Kabarjatimnews.id | PACITAN — Dalam upaya menanggulangi krisis air bersih yang melanda warga kawasan pesisir dan perbukitan, Kodim 0801/Pacitan menerjunkan personel Babinsa untuk mendampingi pelaksanaan pengeboran sumur dalam dari Badan Nasional Penanggulangan Bencana (BNPB) di Dusun Damas RT 01/RW 05, Desa Hadiwarno, Kecamatan Ngadirojo, Kabupaten Pacitan, Rabu (16/9/2026). Langkah sinergis ini diambil guna memastikan proyek penyediaan sumber air tersebut berjalan lancar dan tepat sasaran.

​Hingga Rabu sore, proyek pengeboran yang dikerjakan oleh empat orang tenaga ahli tersebut telah mencapai kedalaman 19 meter. Kehadiran aparat teritorial di lapangan bertujuan untuk mengawal pengerjaan fasilitas publik ini agar dapat segera dimanfaatkan oleh warga sekitar yang terdampak kekeringan.

​Danramil 0801/07 Ngadirojo, Kapten Czi Gutarno, menegaskan bahwa keterlibatan Babinsa dalam proyek ini merupakan bentuk komitmen TNI AD dalam mendukung penanganan bencana kekeringan di daerah.

"Air bersih adalah kebutuhan vital. Kami dari Koramil akan terus kawal dan dampi proses pengeboran ini hingga tuntas agar manfaatnya segera dirasakan oleh warga Dusun Damas yang selama ini kesulitan air," ujar Gutarno.

​Meski demikian, pengerjaan di lapangan tak lepas dari kendala teknis. Tim teknis menemukan hambatan berupa fenomena water loss atau hilangnya pasokan air saat mata bor menyentuh kedalaman 13 meter. Kondisi ini disebabkan oleh karakteristik kontur tanah bawah permukaan kawasan tersebut yang memiliki banyak rongga.

​Untuk mengatasi hambatan geografis tersebut, tim di lapangan menyiasatinya dengan mengalirkan air secara continuous (terus-menerus) dari penampungan atas selama proses penembusan tanah berlangsung. Skema ini berkonsekuensi pada peningkatan konsumsi air operational demi menjaga stabilitas lubang bor.
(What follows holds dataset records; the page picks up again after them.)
(** The sandbox lets no source through that imports what is blocked: when code
    that parses passes, none of its imports is on the list or under a blocked
    prefix, none of its calls is a blocked one, it is not obfuscated, and the
    vet command accepted it. *)
Theorem validateCode_sound (ctx_err : option string) (code : string) (f : GoFile) (r : SandboxResult) :
  validateCode ctx_err false code = Ok r → Passed r = true → parse_go code = Some f →
  (∀ p, String dquote "" +:+ p +:+ String dquote "" ∈ Imports f → p ≠ "" →
        (∀ c, str_mem c p = true → c ≠ dquote) →
        lookup_reason p blockedGoImports = None ∧
        ∀ e, e ∈ blockedGoImportPrefixes → String.prefix e.1 p = false) ∧
  (∀ x sel, (x, sel) ∈ SelectorCalls f → lookup_reason (x +:+ "." +:+ sel) blockedGoCalls = None) ∧
  f64_le (f64_lit 8 10) (detectObfuscation code).2 = false ∧ (validateInSubprocess code).1 = true.
Proof.
  intros Hv Hp Hf. destruct (validateCode_passed _ _ _ Hv Hp) as (Hb & Ho & Hs).
  unfold checkDangerousPatternsAST in Hb. rewrite Hf in Hb. apply app_eq_nil in Hb as [Hi Hc].
  split_and!; try done.
  - intros p Hin Hne Hq. apply check_import_nil; try done. by eapply bind_nil in Hi.
  - intros x sel Hin. eapply bind_nil in Hc; [|done]. unfold check_call in Hc. cbn in Hc.
    by destruct (lookup_reason _ _).
Qed.
End Sandbox.
End Sandbox.

(** ** Suggestions from the conversation *)
Module Suggester.

Record ChatMessage := { Role : string; Content : string }.
Record ToolUsageStat := { ToolName : string; Count : Z }.
Record SuggesterInput := {
  ProjectID : string; AgentID : string; ChatHistory : list ChatMessage;
  ToolUsage : list ToolUsageStat; ExistingTools : list string;
}.

Definition commonEnglishWords : list string :=
  ["i"; "II"; "III"; "IV"; "Hello"; "Hi"; "Hey"; "Thanks"; "Thank";
   "Please"; "Yes"; "No"; "Yeah"; "Sure"; "Ok"; "Okay"; "Let"; "Would";
   "Could"; "Should"; "Also"; "Then"; "Now"; "Here"; "Just"; "Like"].
Definition stopWords : list string :=
  ["the"; "this"; "that"; "what"; "with"; "from"; "have"; "been"; "were";
   "they"; "tell"; "will"; "there"; "when"; "where"; "which"; "their"; "your";
   "about"; "would"; "could"; "should"; "does"; "just"; "like"; "also"; "then";
   "than"; "more"; "some"; "into"; "over"; "such"; "only"; "other"; "these";
   "those"; "here"; "want"; "need"; "know"; "think"].
Definition cutset : string := ".,!?;:" +:+ String dquote (String squote "()[]{}").

(** [m[k]++]. *)
Definition bump (m : gmap string Z) (k : string) : gmap string Z := <[k := default 0 (m !! k) + 1]> m.

Section Suggester.
Context `{Unicode, UnicodeFold}.
(** The captured words of the four patterns in a text; whether the first rune is
    upper case; [strings.EqualFold]; the quoting of [%q]; the order in which a
    map is traversed. *)
Context (whatAbout howAbout isThere canYou : string → list string)
  (first_upper : string → bool) (equal_fold : string → string → bool) (quoted : string → string)
  (traverse : gmap string Z → list (string * Z)).

Definition user_messages (history : list ChatMessage) : list string :=
  Content <$> filter (λ m, Role m = "user") history.

Definition topics_of (content : string) : list string :=
  filter (λ t, t ≠ "") (TrimSpace <$> (whatAbout content ++ howAbout content ++ isThere content)).

Definition nouns_of (existingSet : gset string) (content : string) : list string :=
  filter (λ w, w ≠ "" ∧ first_upper w = true ∧ w ∉ commonEnglishWords ∧
               ToLower w ∉ existingSet ∧ 3 ≤ str_len w)
    (trim_set cutset <$> Fields content).

Definition suggestion (now : Time) (idprefix name typ desc : string) (prio : Z) (conf : f64) : Suggestion :=
  {| ID := idprefix +:+ fmt_d (time_unix now); Name := name; Type_ := typ; Description := desc;
     Priority := prio; Confidence := conf; Code := ""; Parameters_ := ""; Status := "pending";
     CreatedAt := now; ExpiresAt := 0 |}.

Definition noun_suggestion (now : Time) (e : string * Z) : option Suggestion :=
  let '(noun, count) := e in
  if bool_decide (count < 3) then None
  else
    let confidence := if bool_decide (5 ≤ count) then f64_lit 7 10
                      else if bool_decide (4 ≤ count) then f64_lit 5 10 else f64_lit 3 10 in
    let priority := if f64_le (f64_lit 7 10) confidence then 1
                    else if f64_le (f64_lit 5 10) confidence then 2 else 3 in
    Some (suggestion now ("onto-" +:+ ToLower noun +:+ "-") noun "ontology"
      ("New ontology object detected: " +:+ quoted noun +:+ " mentioned " +:+ fmt_d count
         +:+ " times in chat — consider adding to knowledge graph") priority confidence).

(** 0.3 and 0.15 for each time, at most 0.8. *)
Definition count_confidence (count : Z) : f64 :=
  let c := f64_add (f64_lit 3 10) (f64_mul (f64_of_int count) (f64_lit 15 100)) in
  if f64_lt (f64_lit 8 10) c then f64_lit 8 10 else c.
​Kendati harus menghadapi dinamika teknis struktur tanah, proses pengerjaan terus dilanjutkan. Sinergi antara TNI, BNPB, dan warga setempat ditargetkan dapat segera menembus akuifer utama guna menjamin ketersediaan air bersih secara berkelanjutan di Kabupaten Pacitan. (*)

Tags:

Posting Komentar

0Komentar

Posting Komentar (0)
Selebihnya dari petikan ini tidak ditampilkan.